Sci Fi Writer David Brin

I’ve just finished Heart of the Comet (co-written with Gregory Benford) This was an excellent book, the type of hard science fiction I enjoy. I’m eager to read more of his books.

From the Wikipedia article, I should probably try the Uplift series of books. Anyone have opinions on them?

It seems interesting that Brin also wrote The Postman. Now, I liked the Postman movie more than most people did. I’m curious to read the book. I’ll assume the book isn’t 1000 pages and that Kevin Costner was quite generous when the screenplay was adapted.

The book’s much better than the movie. I enjoyed all of Brin up to* Kiln People.*

It’s been a while since I read any Brin but I always enjoyed his work, not just his novels.

A brilliant writer with great ideas.

Glacial writing pace, though.

Brin has also produced an important academic survey of the Fermi Paradox

and some interesting work on surveillance in society

The Uplift series is a great idea, with storylines that gradually run out of steam as the series progresses.

I liked his Uplift books a lot. I found Sundiver (the 1st book) to be weaker than Startide Rising (2nd) or the Uplift War (3rd). Sundiver is something of a solitary prequel to the other books despite technically being the first book in the trilogy. It’s also set in the distant past compared to the rest of the series, and has completely different characters. I’d start with Startide Rising and continue with Uplift War. You can return to Sundiver later if you find the series interesting.

Brin will sometimes build a fascinating interstellar civilization, then place the setting in an isolated world where people are hiding from said fascinating interstellar civilization. To me, this can be quite frustrating - I don’t want to read about a group of kids hiding out on some ecologically-damaged backwater, I want to read about the movers and shakers that make the civilization work.

And I know that many might disagree with me, but I’ve long believed that his book Earth is one of the top science fiction books of the 1990s. Both in content and form it is - to me - up there with anything written by Niven, Clarke et al.

He doesn’t really get the ‘blood and thunder’ (as H. Beam Piper described it) but he’s great, nonetheless.

Agreement. I liked Sundiver, but absolutely adored Startide Rising. Going back and filling in Sundiver after, if you like ST and TUW, is a very good reading strategy.

(Personal brag: I was actually standing on his doorstep, delivering some paperwork to him, when the postman – yes, the real postman! – came and handed him an envelope. Inside was a copy of the art work for the cover of Startide Rising. So I may have been the first Brin fan to see that cover art, and certainly the first person to see it after he saw it.)

Only if you skip the last twenty-five pages. “We saved civilization because the women were sulking.” Seriously? That ending was an insult to both genders…

It’s not really a trilogy.
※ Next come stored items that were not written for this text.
Lemma cancel_clears (w : world) :
  (exists w', cancel_add w = (Next END, w') /\ user_data w' = ∅)
  /\ (exists w', category_selection_callback cancel_add_data w = (Next END, w')
                 /\ user_data w' = ∅)
  /\ (exists w', cancel_fast_add w = (Next END, w') /\ user_data w' = ∅).
Proof. repeat split; eexists; split; reflexivity. Qed.

Lemma fast_amount_input_end (e : env) (user_id : Z) (user_text : str) (w w' : world) :
  fast_amount_input e user_id user_text w = (Next END, w') -> user_data w' = ∅.
Proof.
  unfold fast_amount_input.
  destruct (validate_amount user_text) as [[[] [amount|]] msg]; try done.
  destruct (user_data w !! "fast_category_id"%string) as [[| |c| |]|];
    try (now intros [= <-]).
  destruct (val_truthy _); [|now intros [= <-]].
  destruct (insert_transaction _ _ _ _ _ _ _) as [[id|] d]; now intros [= <-].
Qed.

(** A commit that the database refuses clears the state as well and
    reports the failure. *)
Example failed_commit_example :
  let failing := {| classifier := None; storage_ok := false; now := 0 |} in
  let run :=
    converse conv_handler 7
      [(manual_env, Command "add"); (manual_env, Message (py "кофе 300"));
       (manual_env, CallbackQuery (select_cat 4));
       (failing, CallbackQuery confirm_yes)] None initial_world in
  fst run = None
  /\ user_data (snd run) = ∅
  /\ transactions (database (snd run)) = []
  /\ head (sent (snd run)) = Some SaveError.
Proof. vm_compute. repeat split; reflexivity. Qed.

(** The run of the cancel button through the application of [main]. *)
Example application_fast_cancel :
  (fun r => (r.1, user_data r.2 !! "fast_category_id"%string)) <$>
    serve 7
      [(manual_env, Command "fast"); (manual_env, CallbackQuery (fast_cat 1));
       (manual_env, Command "fast"); (manual_env, CallbackQuery fast_cancel)]
      no_conversation initial_world
  = Some (no_conversation, Some (VInt 1)).
Proof. vm_compute. reflexivity. Qed.

(** In the application the command "/cancel" does not reach the fallbacks
    [cancel_add] and [cancel_fast_add]: the plain handler [cancel] is
    registered before the two conversations and takes it.  The
    conversations stay where they are, and so does the pending state. *)
Lemma cancel_command_plain_handler (e : env) (user_id : Z) (c : conversations)
    (w : world) :
  application e user_id c (Command "cancel") w = Some (c, reply OperationCancelled w)
  /\ user_data (reply OperationCancelled w) = user_data w.
Proof. split; reflexivity. Qed.

Example cancel_command_example :
  (fun r => (r.1, user_data r.2 !! "amount"%string, head (sent r.2))) <$>
    serve 7
      [(manual_env, Command "add"); (manual_env, Message (py "кофе 300"));
       (manual_env, Command "cancel")] no_conversation initial_world
  = Some ({| add_conversation := Some CONFIRM_CATEGORY; fast_conversation := None |},
          Some (VFloat (of_Z 300)), Some OperationCancelled).
Proof. vm_compute. reflexivity. Qed.

End PendingState.

(** ** What a match of the numeric token consumes *)

Section Inversion.

Lemma star_inv c : forall s prev g (k : cont) m,
  star c prev s g k = Some m ->
  exists run rest p,
    s = run ++ rest /\ Forall (fun x => cclass_match c x = true) run
    /\ k p rest g = Some m.
Proof.
  induction s as [|x s IH]; intros prev g k m H; cbn [star] in H.
  - exists [], [], prev. auto.
  - destruct (cclass_match c x) eqn:Ex.
    + destruct (star c (Some x) s g k) as [r|] eqn:E.
      * injection H as ->. apply IH in E as (run & rest & p & -> & Hrun & Hk).
        exists (x :: run), rest, p. auto.
      * exists [], (x :: s), prev. auto.
    + exists [], (x :: s), prev. auto.
Qed.

Lemma lazy_star_inv c : forall s prev g (k : cont) m,
  lazy_star c prev s g k = Some m -> exists rest p, k p rest g = Some m.
Proof.
  induction s as [|x s IH]; intros prev g k m H; cbn [lazy_star] in H.
  - destruct (k prev [] g) eqn:E; [|done]. injection H as ->. eauto.
  - destruct (k prev (x :: s) g) eqn:E.
    + injection H as ->. eauto.
    + destruct (cclass_match c x); [|done]. eauto.
Qed.

Lemma plus_inv c prev s g (k : cont) m :
  mtch (RPlus c) prev s g k = Some m ->
  exists x run rest p,
    s = (x :: run) ++ rest /\ Forall (fun x => cclass_match c x = true) (x :: run)
    /\ k p rest g = Some m.
Proof.
  destruct s as [|x s]; [done|]. rewrite mtch_plus_cons.
  destruct (cclass_match c x) eqn:Ex; [|done].
  intros (run & rest & p & -> & Hrun & Hk)%star_inv.
  exists x, run, rest, p. auto.
Qed.

Lemma digits_of_Forall (x : char) (l : str) :
  Forall (fun c => cclass_match CDigit c = true) (x :: l) -> digits (x :: l) = true.
Proof. intros H. unfold digits. cbn [truthy andb]. now apply forallb_Forall. Qed.

(** Every match of the numeric token consumes a well-formed number. *)
Lemma number_inv prev s g (k : cont) m :
  mtch NUMBER prev s g k = Some m ->
  exists n rest p,
    well_formed n = true /\ s = token n ++ rest /\ k p rest g = Some m.
Proof.
  assert (Hunsigned : forall p s1,
    mtch (RSeq (RPlus CDigit) (ROpt (RSeq (RCls (CSet [46; 44])) (RPlus CDigit))))
         p s1 g k = Some m ->
    exists ip fp rest q,
      well_formed {| negative := false; int_part := ip; frac_part := fp |} = true
      /\ s1 = unsigned {| negative := false; int_part := ip; frac_part := fp |} ++ rest
      /\ k q rest g = Some m).
  { intros p s1. rewrite mtch_seq.
    intros (x & run & rest1 & q & -> & Hint & H)%plus_inv.
    rewrite mtch_opt, mtch_seq in H.
    destruct (mtch (RCls (CSet [46; 44])) q rest1 g _) as [r|] eqn:E.
    - injection H as ->. destruct rest1 as [|sep rest1]; [done|].
      rewrite mtch_cls_cons, separator_match in E.
      destruct (bool_decide (sep ∈ [46; 44])) eqn:Hsep; [|done].
      apply bool_decide_eq_true in Hsep.
      apply plus_inv in E as (y & run2 & rest2 & q2 & -> & Hfrac & H).
      exists (x :: run), (Some (sep, y :: run2)), rest2, q2.
      unfold well_formed, unsigned. cbn [int_part frac_part].
      rewrite !digits_of_Forall by done.
      repeat split; [|now rewrite <- !app_assoc|done].
      rewrite !elem_of_cons, elem_of_nil in Hsep. cbn [andb]. lia.
    - exists (x :: run), None, rest1, q.
      unfold well_formed, unsigned. cbn [int_part frac_part].
      rewrite digits_of_Forall by done. now rewrite app_nil_r. }
  unfold NUMBER, chr. rewrite mtch_seq, mtch_opt.
  match goal with
  | |- context [mtch (RCls ?c) ?p ?s0 ?g0 ?k0] =>
    destruct (mtch (RCls c) p s0 g0 k0) as [r|] eqn:E
  end.
  - intros [= ->]. destruct s as [|x s]; [done|].
    rewrite mtch_cls_cons, minus_match in E.
    destruct (bool_decide (x ∈ [45])) eqn:Hx; [|done].
    apply bool_decide_eq_true in Hx. rewrite elem_of_cons, elem_of_nil in Hx.
    destruct Hx as [->|[]].
    apply Hunsigned in E as (ip & fp & rest & q & Hwf & -> & H).
    exists {| negative := true; int_part := ip; frac_part := fp |}, rest, q.
    auto.
  - intros (ip & fp & rest & q & Hwf & -> & H)%Hunsigned.
    exists {| negative := false; int_part := ip; frac_part := fp |}, rest, q.
    auto.
Qed.

(** A match reaches its continuation with the groups it does not own
    untouched. *)
Lemma mtch_inv i r : forall prev s g (k : cont) m,
  group_free i r = true ->
  mtch r prev s g k = Some m ->
  exists p s' g', k p s' g' = Some m /\ group i g' = group i g.
Proof.
  induction r as [| | | |c|r1 IH1 r2 IH2|r1 IH1 r2 IH2|r IH|c|c|c|j r IH];
    intros prev s g k m Hfree H; cbn [mtch group_free] in *.
  - eauto.
  - destruct prev; [done|]. eauto.
  - repeat case_match; try done; eauto.
  - destruct (xorb _ _); [|done]. eauto.
  - destruct s as [|x s]; [done|]. destruct (cclass_match c x); [|done]. eauto.
  - apply andb_true_iff in Hfree as [H1 H2].
    apply IH1 in H as (p & s' & g' & H & Hg); [|done].
    apply IH2 in H as (p' & s'' & g'' & H & Hg'); [|done].
    exists p', s'', g''. split; [done|]. congruence.
  - apply andb_true_iff in Hfree as [H1 H2].
    destruct (mtch r1 prev s g k) eqn:E.
    + injection H as ->. eauto.
    + eauto.
  - destruct (mtch r prev s g k) eqn:E.
    + injection H as ->. eauto.
    + eauto.
  - apply star_inv in H as (run & rest & p & _ & _ & H). eauto.
  - apply (plus_inv c prev s g k m) in H as (x & run & rest & p & _ & _ & H). eauto.
  - destruct s as [|x s]; [done|]. destruct (cclass_match c x); [|done].
    apply lazy_star_inv in H as (rest & p & H). eauto.
  - apply andb_true_iff in Hfree as [Hj Hfree].
    apply IH in H as (p & s' & g' & H & Hg); [|done].
    eexists _, _, _. split; [exact H|].
    cbn [group]. apply negb_true_iff in Hj. now rewrite Hj.
Qed.

(** When the pattern of the suffix matches, its first group is a
    well-formed number. *)
Lemma k_pattern_inv (s : str) (m : caps) :
  re_search k_pattern s = Some m ->
  exists n, well_formed n = true /\ group 1 m = Some (token n).
Proof.
  unfold k_pattern. rewrite search_anchored, mtch_seq, mtch_group.
  intros (n & rest & p & Hwf & -> & H)%number_inv.
  rewrite take_prefix in H.
  apply (mtch_inv 1) in H as (p' & s' & g' & [= <-] & Hg); [|reflexivity].
  exists n. split; [done|]. rewrite Hg. cbn. reflexivity.
Qed.

End Inversion.

(** ** The statements about [parse_amount] *)

Section Parser.

Lemma Forall_lstrip (P : char -> Prop) s : Forall P s -> Forall P (lstrip s).
Proof.
  induction 1 as [|x s Hx Hs IH]; cbn [lstrip]; [done|].
  destruct (is_space x); auto.
Qed.

Lemma Forall_strip (P : char -> Prop) s : Forall P s -> Forall P (strip s).
Proof.
  intros H. unfold strip, rstrip.
  apply Forall_rev, Forall_lstrip, Forall_rev, Forall_lstrip, H.
Qed.

Lemma parse_amount_blank (text : str) :
  Forall (fun x => is_space x = true) text -> parse_amount text = None.
Proof.
  intros H. unfold parse_amount. rewrite (strip_blank _ H).
  cbn [truthy negb]. now rewrite orb_true_r.
Qed.

Lemma parse_amount_no_digit (text : str) :
  Forall (fun x => is_digit x = false) text -> parse_amount text = None.
Proof.
  intros H%Forall_strip. unfold parse_amount.
  destruct (_ || _); [done|]. unfold k_branch, re_search.
  rewrite (search_needs_none _ _ needs_digit_k_pattern) by done.
  unfold patterns, try_patterns, try_pattern, re_search. cbn [fst snd].
  rewrite (search_needs_none _ _ needs_digit_pattern_1) by done.
  rewrite (search_needs_none _ _ needs_digit_pattern_2) by done.
  now rewrite (search_needs_none _ _ needs_digit_pattern_3) by done.
Qed.

(** When the pattern of the suffix matches, the result is decided on its
    branch; the three other patterns are not consulted. *)
Lemma suffix_short_circuit (text : str) (m : caps) :
  truthy (strip text) = true ->
  re_search k_pattern (strip text) = Some m ->
  exists n,
    well_formed n = true /\ group 1 m = Some (token n)
    /\ parse_amount text =
       let amount := fmul (value n) (of_Z 1000) in
       if fleb amount (of_Z 0) then None
       else Some (amount, strip (default [] (group 2 m))).
Proof.
  intros Ht Hm. destruct (k_pattern_inv _ _ Hm) as (n & Hwf & Hg).
  exists n. split; [done|]. split; [done|].
  unfold parse_amount. rewrite Ht.
  assert (truthy text = true) as ->.
  { destruct text; [done|reflexivity]. }
  cbn [negb orb]. unfold k_branch. rewrite Hm, Hg.
  cbn [default from_option id]. rewrite (py_float_token n Hwf).
  cbv zeta. now destruct (fleb _ _).
Qed.

Lemma negative_value_sign (n : number) :
  negative n = true -> has_sign true (value n).
Proof.
  intros Hn. unfold value. rewrite Hn.
  apply (fneg_sign false), of_decimal_sign.
Qed.

Lemma negative_nonzero_below_zero (x : float) :
  has_sign true x -> feqb x (of_Z 0) = false -> fltb x (of_Z 0) = true.
Proof.
  change (of_Z 0) with (S754_zero false).
  destruct x as [[]|[]| |[] ? ?]; cbn; intros; done.
Qed.

End Parser.

Section ParserStatements.

(** C4 as stated fails: with the suffix a negative number is a parse
    failure, not the negative amount -2000. *)
Lemma negative_suffix_counterexample :
  py "-2к" = token minus_2 ++ py "к"
  /\ well_formed minus_2 = true
  /\ value minus_2 = of_Z (-2)
  /\ parse_amount (py "-2к") = None.
Proof. vm_compute. repeat split; reflexivity. Qed.

Example negative_examples :
  parse_amount (py "-200") = Some (of_Z (-200), [])
  /\ parse_amount (py "кофе -200") = Some (of_Z (-200), py "кофе")
  /\ parse_amount (py "-200к") = None
  /\ validate_amount (py "-200") = (false, None, msg_must_be_positive).
Proof. vm_compute. repeat split; reflexivity. Qed.

(** C5 as stated fails on the numeric strings that are not positive: "-1.5"
    times 1000 is -1500, and the parser fails. *)
Lemma thousand_suffix_counterexample :
  py "-1.5к" = token minus_1_5 ++ py "к"
  /\ well_formed minus_1_5 = true
  /\ fmul (value minus_1_5) (of_Z 1000) = of_Z (-1500)
  /\ parse_amount (py "-1.5к") = None.
Proof. vm_compute. repeat split; reflexivity. Qed.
They’re just the first three books in a series that’s set in a common background. He wrote these three books in the eighties. He then took a few years to work on other books and came back to the Uplift setting with a genuine trilogy: Brightness Reef, Infinity’s Shore, and Heaven’s Reach. These three books are a continuous narrative and should be read in order.
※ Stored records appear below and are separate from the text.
(** The checksum of at least one byte is a byte, whatever the seed. *)
Lemma crc8_range (c p : Z) (data : list Z) (size : Z) :
  0 < size -> is_byte (crc8 c p data size).
Proof.
  intros Hs. unfold crc8, for_upto.
  destruct (Z.to_nat size) as [|n] eqn:E; [lia|].
  rewrite for_from_snoc. apply crc8_byte_range.
Qed.

(** Folding a byte into a remainder equal to it leaves nothing: each of the
    eight steps finds the data bit equal to the low bit of the remainder. *)
Lemma crc8_byte_self (r : Z) :
  is_byte r -> crc8_byte W1_CRC_POLYNOMIAL r r = 0.
Proof.
  intros Hr.
  assert (Hall : forallb (fun n => crc8_byte W1_CRC_POLYNOMIAL (Z.of_nat n) (Z.of_nat n) =? 0)
                         (seq 0 256) = true) by (vm_compute; reflexivity).
  rewrite forallb_forall in Hall.
  specialize (Hall (Z.to_nat r)).
  rewrite Z2Nat.id in Hall by (unfold is_byte in Hr; lia).
  apply Z.eqb_eq, Hall, in_seq. unfold is_byte in Hr. lia.
Qed.

(** One more byte of data is one more round of the outer loop. *)
Lemma crc8_snoc (c p : Z) (data : list Z) (x : Z) :
  crc8 c p (data ++ [x]) (Z.of_nat (length data) + 1) =
  crc8_byte p x (crc8 c p data (Z.of_nat (length data))).
Proof.
  unfold crc8, for_upto.
  replace (Z.to_nat (Z.of_nat (length data) + 1)) with (S (length data)) by lia.
  rewrite Nat2Z.id, for_from_snoc. simpl Z.add.
  unfold idx at 1. rewrite Nat2Z.id, nth_middle. f_equal.
  apply for_from_ext. intros k a Hk. f_equal.
  unfold idx. apply app_nth1. lia.
Qed.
My recommendation for someone starting out on Brin is to not jump into the rather long Uplift series. Start with one of his stand-alone novels like The Practice Effect, Glory Season, or Kiln People.

One book I have to unfortunately not recommend is his most recent book, Existence. It’s not terrible but it’s not as good as his earlier books.
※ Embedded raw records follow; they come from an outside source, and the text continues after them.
(** C2, at ([STOP_N], [STOP_OPTION]) = (3, "nsteps"): the unit does not
    reduce to years, and construction fails, but with the message about
    the run length; the run that would raise the message about the unit
    does not exist. *)
Theorem unit_error_overwritten_by_length_error :
  reduces_to_years "nsteps" = false
  /\ exec (__init__ 0%nat)
       (init_prefix 0%nat 3 "nsteps"
        ++ [Obs (LoggerError
                   "RXCROPMATURITY must be run for at least 5 years; you requested 3 steps")
              ()])
       (inl (RuntimeError
               "RXCROPMATURITY must be run for at least 5 years; you requested 3 steps"))
  /\ forall rest,
       ~ exec (__init__ 0%nat) (init_prefix 0%nat 3 "nsteps" ++ rest)
           (inl (RuntimeError (unit_error_message "nsteps"))).
Proof.
  split; [reflexivity|]. split.
  - apply init_exec.
    apply (proj2 (exec_bind (check_run_length 3 "nsteps")
                    (fun r => Ret (new_object 0%nat r)) _ _)).
    left. eexists. split; [|reflexivity].
    apply (proj2 (check_run_length_exec 3 "nsteps" _ _)).
    vm_compute. split; reflexivity.
  - intros rest H. apply unknown_unit_runs in H; [|reflexivity].
    simpl in H. destruct H as [_ H]. discriminate H.
Qed.

(** [__init__] creates no clone and starts no subprocess, however it
    ends. *)
Lemma init_never_clones_or_spawns case tr o :
  exec (__init__ case) tr o ->
  Forall (fun ob => clones_or_spawns (obs_event ob) = false) tr.
Proof.
  intros H. unfold __init__ in H.
  cbn [mbind prog_bind bind call can_raise exec] in H.
  destruct H as (r & tr1 & -> & H).
  constructor; [done|].
  destruct r as [e|[]]; cbn [bind exec] in H.
  { destruct H as [-> ->]. constructor. }
  destruct H as (n & tr2 & -> & H). constructor; [done|].
  destruct H as (u & tr3 & -> & H). constructor; [done|].
  fold (@bind Z RXCROPMATURITY) in H.
  apply exec_bind in H. setoid_rewrite check_run_length_exec in H.
  destruct (normalize_run_length n u) as [e|[years unit]].
  - destruct H as [(e' & [-> He] & ->)|(a & tr1 & tr2 & [_ Ha] & _)]; [|done].
    constructor.
  - destruct (PyNum.lt years 5); [|destruct (negb _)];
    destruct H as [(e' & [-> He] & ->)|(a & tr1 & tr2 & [-> Ha] & [-> ->] & ->)];
      try done; repeat constructor.
Qed.

(** C3. Whenever the stop count, converted by the validator, is below 5,
    whatever the unit, construction logs the message about the run length
    and raises it as a [RuntimeError]; nothing else happens after the two
    reads, and no call of the whole construction creates a clone or starts
    a subprocess. *)
Theorem short_run_rejected_at_construction case n u years unit rest o :
  normalize_run_length n u = inr (years, unit) ->
  PyNum.lt years 5 = true ->
  exec (__init__ case) (init_prefix case n u ++ rest) o ->
  rest = [Obs (LoggerError (length_error_message n u)) ()]
  /\ o = inl (RuntimeError (length_error_message n u))
  /\ Forall (fun ob => clones_or_spawns (obs_event ob) = false)
       (init_prefix case n u ++ rest).
Proof.
  intros Hn Hlt H.
  pose proof (init_never_clones_or_spawns _ _ _ H) as Hno.
  apply init_exec in H.
  apply (exec_bind (check_run_length n u)) in H.
  setoid_rewrite check_run_length_exec in H.
  rewrite Hn, Hlt in H.
  destruct H as [(e' & [-> He] & ->)|(a & tr1 & tr2 & [_ Ha] & _)]; [|done].
  inversion He; subst. auto.
Qed.

(** Three years are too short. *)
Lemma short_run_rejected_at_construction_witness :
  let msg := "RXCROPMATURITY must be run for at least 5 years; you requested 3 years" in
  let rest := [Obs (LoggerError msg) ()] in
  let o : outcome RXCROPMATURITY := inl (RuntimeError msg) in
  normalize_run_length 3 "nyears" = inr (PyInt 3, "nyears")
  /\ PyNum.lt (PyInt 3) 5 = true
  /\ exec (__init__ 0%nat) (init_prefix 0%nat 3 "nyears" ++ rest) o
  /\ rest = [Obs (LoggerError (length_error_message 3 "nyears")) ()]
  /\ o = inl (RuntimeError (length_error_message 3 "nyears"))
  /\ Forall (fun ob => clones_or_spawns (obs_event ob) = false)
       (init_prefix 0%nat 3 "nyears" ++ rest).
Proof.
  intros msg rest o.
  assert (Hn : normalize_run_length 3 "nyears" = inr (PyInt 3, "nyears"))
    by reflexivity.
  assert (Hlt : PyNum.lt (PyInt 3) 5 = true) by reflexivity.
  assert (H : exec (__init__ 0%nat) (init_prefix 0%nat 3 "nyears" ++ rest) o).
  { apply init_exec.
    apply (proj2 (exec_bind (check_run_length 3 "nyears")
                    (fun r => Ret (new_object 0%nat r)) rest o)).
    left. eexists. split; [|reflexivity].
    apply (proj2 (check_run_length_exec 3 "nyears" _ _)).
    vm_compute. split; reflexivity. }
  split; [exact Hn|]. split; [exact Hlt|]. split; [exact H|].
  exact (short_run_rejected_at_construction 0%nat 3 "nyears" (PyInt 3) "nyears"
           rest o Hn Hlt H).
Defined.

(** ** The crop calendar files of a grid *)

(** C4. Once [LND_GRID] is read, the resolver behaves as the lookup table
    of the two supported grids says.  For a grid of the table it probes the
    sowing date file and then the harvest date file of that grid: it returns
    the object with exactly this pair when both exist, and fails with a
    bare [raise] as soon as one does not.  For every other grid it fails
    with a bare [raise] without a single call that looks at the file
    system. *)
Theorem crop_date_files_resolved self grid rest o :
  exec (get_crop_date_files self)
       (Obs (GetStr (_case self) "LND_GRID") grid :: rest) o ->
  match spec_lookup grid spec_crop_date_files with
  | Some (sdates, hdates) =>
      (probes rest = [(sdates, true); (hdates, true)]
       /\ o = inr (set_hdatefile (set_sdatefile self sdates) hdates))
      \/ (probes rest = [(sdates, true); (hdates, false)] /\ o = inl bare_raise)
      \/ (probes rest = [(sdates, false)] /\ o = inl bare_raise)
  | None =>
      Forall (fun ob => touches_files (obs_event ob) = false) rest
      /\ o = inl bare_raise
  end.
Proof.
  intros H. unfold get_crop_date_files in H.
  cbn [mbind prog_bind bind call can_raise] in H.
  apply exec_vis_cons in H.
  cbn [spec_lookup spec_crop_date_files].
  destruct (String.eqb grid "10x15") eqn:E1; [|destruct (String.eqb grid "1.9x2.5") eqn:E2].
  all: exec_inv H.
  all: try (left; split; reflexivity).
  all: try (right; left; split; reflexivity).
  all: try (right; right; split; reflexivity).
  split; [|reflexivity]. repeat constructor.
Qed.

(** The 10x15 grid with both files in place. *)
Lemma crop_date_files_resolved_witness :
  let self := new_object 0%nat 5 in
  let sdates := "/glade/work/samrabin/crop_dates_blessed/sdates_ggcmi_crop_calendar_phase3_v1.01_nninterp-f10_f10_mg37.2000-2000.20230330_165301.fill1.nc" in
  let hdates := "/glade/work/samrabin/crop_dates_blessed/hdates_ggcmi_crop_calendar_phase3_v1.01_nninterp-f10_f10_mg37.2000-2000.20230330_165301.fill1.nc" in
  let rest := [Obs (PathExists sdates) true; Obs (PathExists hdates) true] in
  let o : outcome RXCROPMATURITY :=
    inr (set_hdatefile (set_sdatefile self sdates) hdates) in
  exec (get_crop_date_files self)
       (Obs (GetStr (_case self) "LND_GRID") "10x15" :: rest) o
  /\ match spec_lookup "10x15" spec_crop_date_files with
     | Some (sdates, hdates) =>
         (probes rest = [(sdates, true); (hdates, true)]
          /\ o = inr (set_hdatefile (set_sdatefile self sdates) hdates))
         \/ (probes rest = [(sdates, true); (hdates, false)] /\ o = inl bare_raise)
         \/ (probes rest = [(sdates, false)] /\ o = inl bare_raise)
     | None =>
         Forall (fun ob => touches_files (obs_event ob) = false) rest
         /\ o = inl bare_raise
     end.
Proof.
  intros self sdates hdates rest o.
  assert (H : exec (get_crop_date_files self)
                (Obs (GetStr (_case self) "LND_GRID") "10x15" :: rest) o)
    by (unfold get_crop_date_files; exec_intro).
  split; [exact H|].
  exact (crop_date_files_resolved self "10x15" rest o H).
Defined.

(** ** The subprocess runner *)

(** The runs of [_run_python_script]: it never probes or globs the file
    system; besides [which conda] it starts only the command it was given,
    behind the activation of the environment and with its output sent to
    the log of the tool; a non-zero return code of that command is
    reported and raised; and it returns only when the command returned 0. *)
Lemma run_python_script_inv case command tool_path tr o :
  exec (_run_python_script case command tool_path) tr o ->
  let log := OsPath.basename tool_path +:+ ".log" in
  probes tr = [] /\ globbed tr = []
  /\ (forall cmd out res,
        In (cmd, out, res) (spawned tr) ->
        (cmd = "which conda" /\ out = Inherit)
        \/ (out = ToFile log
            /\ exists caseroot found, cmd = activation caseroot found +:+ command))
  /\ (forall cmd out rc output,
        In (cmd, ToFile out, inr (rc, output)) (spawned tr) ->
        rc <> 0 ->
        printed tr
        = ("command: " +:+ cmd)
            :: diagnostic_guidance (OsPath.basename tool_path)
            ++ [PyRepr.of_option output]
        /\ o = inl (CalledProcessError rc cmd output))
  /\ (o = inr () ->
      exists cmd output, In (cmd, ToFile log, inr (0, output)) (spawned tr)).
Proof.
  intros H log. subst log.
  unfold _run_python_script, _get_conda_env, _get_caseroot, with_open_w,
    subprocess_run, diagnostic_guidance in H.
  exec_cases H.
  all: split; [reflexivity|]; split; [reflexivity|]; split; [|split].
  all: try (intros xcmd xout xres Hin; simpl in Hin;
            repeat (destruct Hin as [Hin|Hin]; [inversion Hin; subst; clear Hin|]);
            try contradiction;
            first [ left; split; reflexivity
                  | right; split; [reflexivity|];
                    first [ eexists _, true; reflexivity
                          | eexists _, false; reflexivity ] ]).
  all: try (intros xcmd xout xrc xoutput Hin Hrc; simpl in Hin;
            repeat (destruct Hin as [Hin|Hin]; [inversion Hin; subst; clear Hin|]);
            try contradiction;
            first [ split; reflexivity | exfalso; apply Hrc; by apply Z.eqb_eq ]).
  all: try (intros Ho; try discriminate Ho;
            repeat match goal with E : (_ =? 0) = true |- _ => apply Z.eqb_eq in E; subst end;
            do 2 eexists; simpl; eauto).
Qed.

(** When no call raises, the runner starts the command it was given, with
    its output sent to the log of the tool. *)
Ltac undisturbed_inv Hall :=
  repeat (let Hr := fresh "Hr" in
          apply Forall_cons_1 in Hall as [Hr Hall];
          cbn in Hr; try discriminate Hr; clear Hr).


Lemma run_python_script_started case command tool_path tr o :
  exec (_run_python_script case command tool_path) tr o ->
  undisturbed tr ->
  exists caseroot found res,
    In (activation caseroot found +:+ command,
        ToFile (OsPath.basename tool_path +:+ ".log"), res) (spawned tr).
Proof.
  intros H Hall.
  unfold _run_python_script, _get_conda_env, _get_caseroot, with_open_w,
    subprocess_run, diagnostic_guidance in H.
  exec_cases H.
  all: unfold undisturbed in Hall; undisturbed_inv Hall.
  all: first [ eexists _, true, _; cbn; right; left; reflexivity
             | eexists _, false, _; cbn; right; left; reflexivity ].
Qed.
The Practice Effect is a light, fun kind of story. Enjoyable, but not deep.

Startide Rising was the first of Brin’s books I read: I can read that alone, without going onto the other Uplift novels, almost as though it was truly a standalone.

I’m with Jonathan Chance on Earth: it, along with Startide Rising, are my favourites of his.

There’s a novella of his, called Thor Meets Captain America which is interesting. Nothing to do with the Marvel universe.

Point taken, but still better than the movie.

In a thread 12 years old, Jonathan Chance and I said pretty much the same thing as we do in this one.

The more things change, etc…

:slight_smile:

I agree, an excellent book, and (as I remember it) quite prescient about things like everyone uploading video all the time, and things like that. But I thought the overarching story about what happens when someone drops a mini black hole into the earth’s core to be, well, silly.

I’ve liked just about everything of his that I’ve read, but I haven’t read his stuff in maybe 10-15 years.

Actually you didn’t miss a lot. Brin took a ten year break from writing novels. He didn’t publish any novels between Kiln People (2002) and Existence (2012).

I read Earth and The Postman and enjoyed both.

Not quite - He published a short young adult novel in 2007 (called “Sky Horizon”).

It used to available on his web site but doesn’t seem to be any more. But it’s available for sale for 99 cents Smashwords – Thor Meets Captain America. The story was also expanded into a graphic novel “The Life Eaters”.